ABSTRACT

This chapter explores the transformation of the Nørresundby waterfront as a paradigmatic case for examining urban sustainability through a situated, reflexive, and experimental lens. Drawing on the conceptual framework of the Sustainability in the Making Compass from Chapter 1, the analysis focuses on a set of key interventions – including Lindholm Strandpark, DAC, the Danish Crown, Nordhavnen, and Stigsborg – to highlight how design practices, planning instruments, and climate-sensitive infrastructures have contributed to the reconfiguration of a post-industrial urban space.
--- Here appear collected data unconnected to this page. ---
Lemma newer_trans a b c : cons_newer a b = true -> cons_newer c b = false -> cons_newer c a = false.
Proof. unfold cons_newer. lia. Qed.
Lemma newest_spec as_ addr best rows :
  let ok r := live r = true /\ covers as_ addr r in
  let b := newest as_ addr best rows in
  (b = best \/ b ∈ rows /\ ok b) /\
  (live best = true -> live b = true /\ cons_newer best b = false) /\
  (forall r, r ∈ rows -> ok r -> live b = true /\ cons_newer r b = false).
Proof.
  cbv zeta. revert best. induction rows as [|x rows IH]; intros best; cbn [newest].
  { split; [by left|]. split; [|by intros r ?%elem_of_nil]. intros Hl. split; [done|]. unfold cons_newer. lia. }
  set (test := (co_as x =? as_) && live x && (co_start x <=? addr) && (addr <? co_end x)).
  destruct (test && (negb (live best) || cons_newer x best)) eqn:Ht.
  - destruct (IH x) as (H1 & H2 & H3). assert (Hx : live x = true /\ covers as_ addr x).
    { apply andb_prop in Ht as [Ht _]. unfold test, covers in *. destruct (live x); [lia|]. by rewrite andb_false_r in Ht. }
    specialize (H2 (proj1 Hx)). split; [|split].
    + right. destruct H1 as [->|[? ?]]; [split; [by left|done]|split; [by right|done]].
    + intros Hl. split; [apply H2|]. rewrite Hl in Ht. simpl in Ht. apply andb_prop in Ht as [_ Ht].
      destruct H2 as [_ H2]. unfold cons_newer in *. lia.
    + intros r [->|Hr]%elem_of_cons Hok; [done|auto].
  - destruct (IH best) as (H1 & H2 & H3). split; [|split; [done|]].
    + destruct H1 as [?|[? ?]]; [by left|right; split; [by right|done]].
    + intros r [->|Hr]%elem_of_cons [Hl Hc]; [|by apply H3].
      assert (Htest : test = true) by (unfold test, covers in *; rewrite Hl; lia).
      rewrite Htest in Ht. cbn [andb] in Ht. apply orb_false_iff in Ht as [Hb Hn].
      apply negb_false_iff in Hb. destruct (H2 Hb) as [? H2']. split; [done|]. unfold cons_newer in *. lia.
Qed.
Lemma narrow_spec as_ addr best lo hi rows :
  lo <= addr < hi ->
  let '(lo', hi') := narrow as_ addr best lo hi rows in
  lo <= lo' <= addr /\ addr < hi' <= hi /\
  forall r, r ∈ rows -> co_as r = as_ -> live r = true -> cons_newer r best = true -> ~ covers as_ addr r ->
    co_end r <= lo' \/ hi' <= co_start r.
Proof.
  revert lo hi. induction rows as [|x rows IH]; intros lo hi Hin; cbn [narrow].
  { split; [lia|]. split; [lia|]. by intros r ?%elem_of_nil. }
  destruct (negb (co_as x =? as_) || negb (live x) || negb (cons_newer x best)) eqn:Ht.
  - specialize (IH lo hi Hin). destruct (narrow _ _ _ _ _ _) as [lo' hi']. destruct IH as (? & ? & IH).
    split; [done|]. split; [done|]. intros r [->|Hr]%elem_of_cons; [|by apply IH]. intros ? Hl Hn. rewrite Hl, Hn in Ht. lia.
  - set (lo1 := if (co_end x <=? addr) && (lo <? co_end x) then co_end x else lo).
    set (hi1 := if (addr <? co_start x) && (co_start x <? hi) then co_start x else hi).
    assert (Hlo : lo <= lo1 <= addr /\ (co_end x <= addr -> co_end x <= lo1)) by (subst lo1; break; lia).
    assert (Hhi : addr < hi1 <= hi /\ (addr < co_start x -> hi1 <= co_start x)) by (subst hi1; break; lia).
    specialize (IH lo1 hi1 ltac:(lia)). destruct (narrow _ _ _ _ _ _) as [lo' hi']. destruct IH as (? & ? & IH).
    split; [lia|]. split; [lia|]. intros r [->|Hr]%elem_of_cons; [|by apply IH].
    intros ? _ _ Hc. unfold covers in Hc. lia.
Qed.
Lemma pairwise_sep {R V} `{RangeRow R V} (rows : list R) r s :
  pairwise rows -> r ∈ rows -> s ∈ rows -> s = r \/ sep r s.
Proof.
  induction rows as [|x rows IH]; [by intros _ ?%elem_of_nil|]. intros [Hf Hp]. rewrite Forall_forall in Hf.
  intros [->|Hr]%elem_of_cons [->|Hs]%elem_of_cons; auto using sep_sym.
Qed.
(** A row no newer row covers an address of is the current one there. *)
Lemma maximal_current t as_ a r :
  cons_wf t -> r ∈ live_rows t -> covers as_ a r ->
  (forall s, s ∈ live_rows t -> covers as_ a s -> cons_newer s r = false) -> current t as_ a r.
Proof.
  intros Hwf Hr Hc Hmax. split; [done|]. split; [done|]. intros s Hs Hcs.
  specialize (Hmax s Hs Hcs). destruct (cons_newer r s) eqn:Hn; [by right|]. left.
  assert (Ho : co_order r = co_order s) by (unfold cons_newer in *; lia).
  pose proof (pairwise_sep (H:=order_row) (live_rows t) r s (cw_once t Hwf) Hr Hs) as Hsep.
  destruct Hsep as [|Hsep]; [done|]. unfold sep, covers in *. simpl in Hsep. lia.
Qed.
Lemma cons_covering_result t as_ addr :
  cons_wf t ->
  match cons_covering as_ addr t with
  | Some (lo, hi, op, prot, off, seq) => exists r,
      lo <= addr < hi /\ op <> 0 /\
      forall a, lo <= a < hi -> current t as_ a r /\
        version_at r a = mk_version seq (co_order r) op prot (if maps_object op then u64 (off + (a - lo)) else off)
  | None => (forall r, r ∈ live_rows t -> ~ covers as_ addr r) \/
      exists r, current t as_ addr r /\ co_op r = VMCTX_MAP_NONE
  end.
Proof.
  intros Hwf. unfold cons_covering. pose proof (newest_spec as_ addr cons_zero (cons t)) as Hn. cbv zeta in Hn.
  set (best := newest as_ addr cons_zero (cons t)) in *. destruct Hn as (H1 & _ & H3).
  destruct (live best) eqn:Hl; cbn [negb orb].
  2:{ left. intros r [Hr1 Hr2]%elem_live_rows Hc. destruct (H3 r Hr2) as [? _]; [done|]. congruence. }
  destruct H1 as [H1|(Hin & _ & Hcov)]; [rewrite H1 in Hl; done|].
  assert (Hbin : best ∈ live_rows t) by (by apply elem_live_rows).
  assert (Hmax : forall s, s ∈ live_rows t -> covers as_ addr s -> cons_newer s best = false).
  { intros s [Hs1 Hs2]%elem_live_rows Hcs. by apply H3. }
  destruct (Z.eqb_spec (co_op best) 0) as [Hop|Hop]; cbn [negb].
  { right. exists best. split; [|done]. by apply maximal_current. }
  pose proof (narrow_spec as_ addr best (co_start best) (co_end best) (cons t) ltac:(unfold covers in Hcov; lia)) as Hnar.
  destruct (narrow _ _ _ _ _ _) as [lo hi]. destruct Hnar as (Hlo & Hhi & Hfree). exists best.
  split; [lia|]. split; [done|]. intros a Ha. split.
  - apply maximal_current; [done|done|unfold covers in *; lia|]. intros s Hs Hcs.
    destruct (cons_newer s best) eqn:Hn; [|done]. exfalso. pose proof Hs as [Hs1 Hs2]%elem_live_rows.
    assert (Hnc : ~ covers as_ addr s) by (intros Hc; specialize (Hmax s Hs Hc); congruence).
    destruct (Hfree s Hs2 (proj1 Hcs) Hs1 Hn Hnc); unfold covers in Hcs; lia.
  - unfold version_at. f_equal. destruct (maps_object (co_op best)); [|done]. symmetry. apply offset_shift.
Qed.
The study demonstrates that environmental remediation, heritage reuse, and participatory governance have been operationalised through adaptive and iterative planning, positioning Nørresundby not merely as a site of regeneration but as an institutional testing ground where public and private actors co-produce future scenarios under conditions of socio-environmental uncertainty.

The chapter adopts a multidimensional theoretical approach, integrating perspectives from Urban Political Ecology, Just Sustainability, hybrid governance, and Phronetic Planning to investigate how logics of urgency, legitimation, implementation, and experimentation shape urban transition processes.
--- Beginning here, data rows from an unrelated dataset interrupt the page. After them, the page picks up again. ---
(* ===== verification/AccessJournal.v ===== *)
(** * The access journal (user/access-journal.h)

    The executor reads the source's journal of access changes in batches,
    validates a whole batch, applies it to its own records and to every native
    context, and only then acknowledges it.  A change may arrive after a later
    mapping of the same addresses: spans that a newer construction covers are
    skipped, and rows the access table stamped later are left alone.

    The state is the executor's records the application touches: the access
    table, the shared layout, the mapping records with the calls of
    range_vacated_1, and the native protection changes made through
    as_apply_map_siblings, whose success is a parameter. *)
From S2P Require Import Prelude Ranges AccessLayout SharedLayout Construction Proto Native.
Open Scope Z_scope.

Module AccessJournal.
Import AccessLayout Construction.

Definition VMR_ACCESS_MAX : nat := 16.
Definition VMR_ACCESS_UNMAP : Z := 1.
Definition VMR_ACCESS_DISCARD : Z := 2.
Definition VMR_ACCESS_PROTECT : Z := 3.
Definition VMR_ACCESS_DENY : Z := 4.
Definition VMR_ACCESS_ALLOW : Z := 5.
Definition VMR_ACCESS_CONSTRUCT : Z := 6.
The findings suggest that sustainability does not emerge from top-down planning but rather through reflexive and contested processes grounded in situated judgement and co-production. Nørresundby thus becomes a testing ground for adaptive urbanism, with the emblematic case of the Stigsborg district being an example of long-term strategies consolidating past knowledge while simultaneously extending sustainability governance towards new frontiers.